━━━━━ Input records
Lemma assemble_track_witness :
  exists a', consume_parts None w_new (track_parts w_format_payload w_init w_segs) = (None, a') /\
    asm_contents a' = lit "initabcdef" /\ finishResponse a' = None.
Proof.
  eapply (assemble_track None w_format 10000 [] 100 tt w_format_payload _ w_init w_segs);
    [done|reflexivity|vm_compute; reflexivity|reflexivity|reflexivity|vm_compute; reflexivity|reflexivity| | |by vm_compute|by vm_compute].
  - split; try (vm_compute; intuition (reflexivity || discriminate)).
  - intros [|[|i]] s Hs; [injection Hs as <-|injection Hs as <-|done];
      (split; try (vm_compute; reflexivity); split; try (vm_compute; intuition (reflexivity || discriminate))).
Defined.

(** The state after the whole sample track. *)
Lemma w_ready : exists a : trackAssembler bytes unit,
  ready 100 a (lit "init") [lit "abc"; lit "def"] /\ asm_format a = w_format.
Proof.
  destruct (assemble_track_ready None w_format 10000 [] 100 tt w_format_payload
    (mkFormatInit [] w_format) w_init w_segs) as (a & _ & Hr & Hf);
    [done|reflexivity|vm_compute; reflexivity|reflexivity|reflexivity|vm_compute; reflexivity|reflexivity| | |by vm_compute|by vm_compute|by exists a].
  - split; try (vm_compute; intuition (reflexivity || discriminate)).
  - intros [|[|i]] s Hs; [injection Hs as <-|injection Hs as <-|done];
      (split; try (vm_compute; reflexivity); split; try (vm_compute; intuition (reflexivity || discriminate))).
Qed.

Lemma replay_idempotent_witness :
  exists a : trackAssembler bytes unit, progress 100 a (lit "init") [lit "abc"; lit "def"] /\
    consume_parts None a (segment_parts (marshalMediaHeader (w_header 9 1 false)) 9 [lit "d"; lit "ef"]) = (None, a).
Proof.
  destruct w_ready as (a & [Hp H1 H2 H3 H4] & Hf). exists a. split; [exact Hp|].
  etransitivity;
    [apply (replay_idempotent None 100 a (lit "init") [lit "abc"; lit "def"] _ (w_header 9 1 false) [lit "d"; lit "ef"] (lit "def"))|
     vm_compute; reflexivity];
    try assumption; try reflexivity; rewrite ?Hf, ?H4; try reflexivity.
  split; try (vm_compute; intuition (reflexivity || discriminate)).
Defined.

End Witnesses.
(* ===== verification/Control.v ===== *)
(** * Response control

    [control.go] and the stream loop of [downloader.go]: one SABR response is
    fed part by part to the assembler and to the control state; the control
    state (request policy, playback cookie, redirect, contexts) takes effect
    only when the whole response has been consumed without error. *)
From S2P Require Import Prelude Errors Varint GoStrings Url Wire Messages UmpReader Directives ContextState Assembler.

(** ** Policy and cookie decoders *)

Definition fPolicyBackoffTimeMs : Z := 4.
Definition fPolicyPlaybackCookie : Z := 7.
Definition fPlaybackCookieField1 : Z := 1.
Definition fPlaybackCookieField2 : Z := 2.
Definition fPlaybackCookieFormatID : Z := 7.
Definition fPlaybackCookieAltFmtID : Z := 8.


(** Locals: the four (three) "seen" flags. *)
Record embeddedFormatSeen := mkEFS { efs_itag : bool; efs_lastModified : bool; efs_xtags : bool }.
#[export] Instance eta_efs : Eta embeddedFormatSeen :=
  fun s => mkEFS (efs_itag s) (efs_lastModified s) (efs_xtags s).

Definition validateEmbeddedFormatID_body (s : embeddedFormatSeen) (num wt : Z) (r : fieldReader)
  : flow embeddedFormatSeen (res unit) :=
  if num =? fFormatItag then
    if negb (wt =? wireVarint) || efs_itag s then Return (Err ErrInvalidProtobuf)
    else Next (s <| efs_itag := true |>) (fieldReader_varint r).2
  else if num =? fFormatLastModified then
    if negb (wt =? wireVarint) || efs_lastModified s then Return (Err ErrInvalidProtobuf)
    else Next (s <| efs_lastModified := true |>) (fieldReader_varint r).2
  else if num =? fFormatXTags then
    if negb (wt =? wireBytes) || efs_xtags s then Return (Err ErrInvalidProtobuf)
    else Next (s <| efs_xtags := true |>) (fieldReader_bytes r).2
  else Next s (fieldReader_skip num wt r).

Definition validateEmbeddedFormatID (data : bytes) : res unit :=
  scan_message validateEmbeddedFormatID_body (mkEFS false false false) (fun _ => Ok tt) data.

Record cookieSeen := mkCS { cks_1 : bool; cks_2 : bool; cks_7 : bool; cks_8 : bool }.
#[export] Instance eta_cks : Eta cookieSeen := fun s => mkCS (cks_1 s) (cks_2 s) (cks_7 s) (cks_8 s).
━━━━━━━━━━
» **Task objective**
Exactly as they stand, please print the lines from the first line of the records above down to the line that includes "vm_compute|by exists a].", both of those included and no others.

» **Answer section**
Lemma assemble_track_witness :
  exists a', consume_parts None w_new (track_parts w_format_payload w_init w_segs) = (None, a') /\
    asm_contents a' = lit "initabcdef" /\ finishResponse a' = None.
Proof.
  eapply (assemble_track None w_format 10000 [] 100 tt w_format_payload _ w_init w_segs);
    [done|reflexivity|vm_compute; reflexivity|reflexivity|reflexivity|vm_compute; reflexivity|reflexivity| | |by vm_compute|by vm_compute].
  - split; try (vm_compute; intuition (reflexivity || discriminate)).
  - intros [|[|i]] s Hs; [injection Hs as <-|injection Hs as <-|done];
      (split; try (vm_compute; reflexivity); split; try (vm_compute; intuition (reflexivity || discriminate))).
Defined.

(** The state after the whole sample track. *)
Lemma w_ready : exists a : trackAssembler bytes unit,
  ready 100 a (lit "init") [lit "abc"; lit "def"] /\ asm_format a = w_format.
Proof.
  destruct (assemble_track_ready None w_format 10000 [] 100 tt w_format_payload
    (mkFormatInit [] w_format) w_init w_segs) as (a & _ & Hr & Hf);
    [done|reflexivity|vm_compute; reflexivity|reflexivity|reflexivity|vm_compute; reflexivity|reflexivity| | |by vm_compute|by vm_compute|by exists a].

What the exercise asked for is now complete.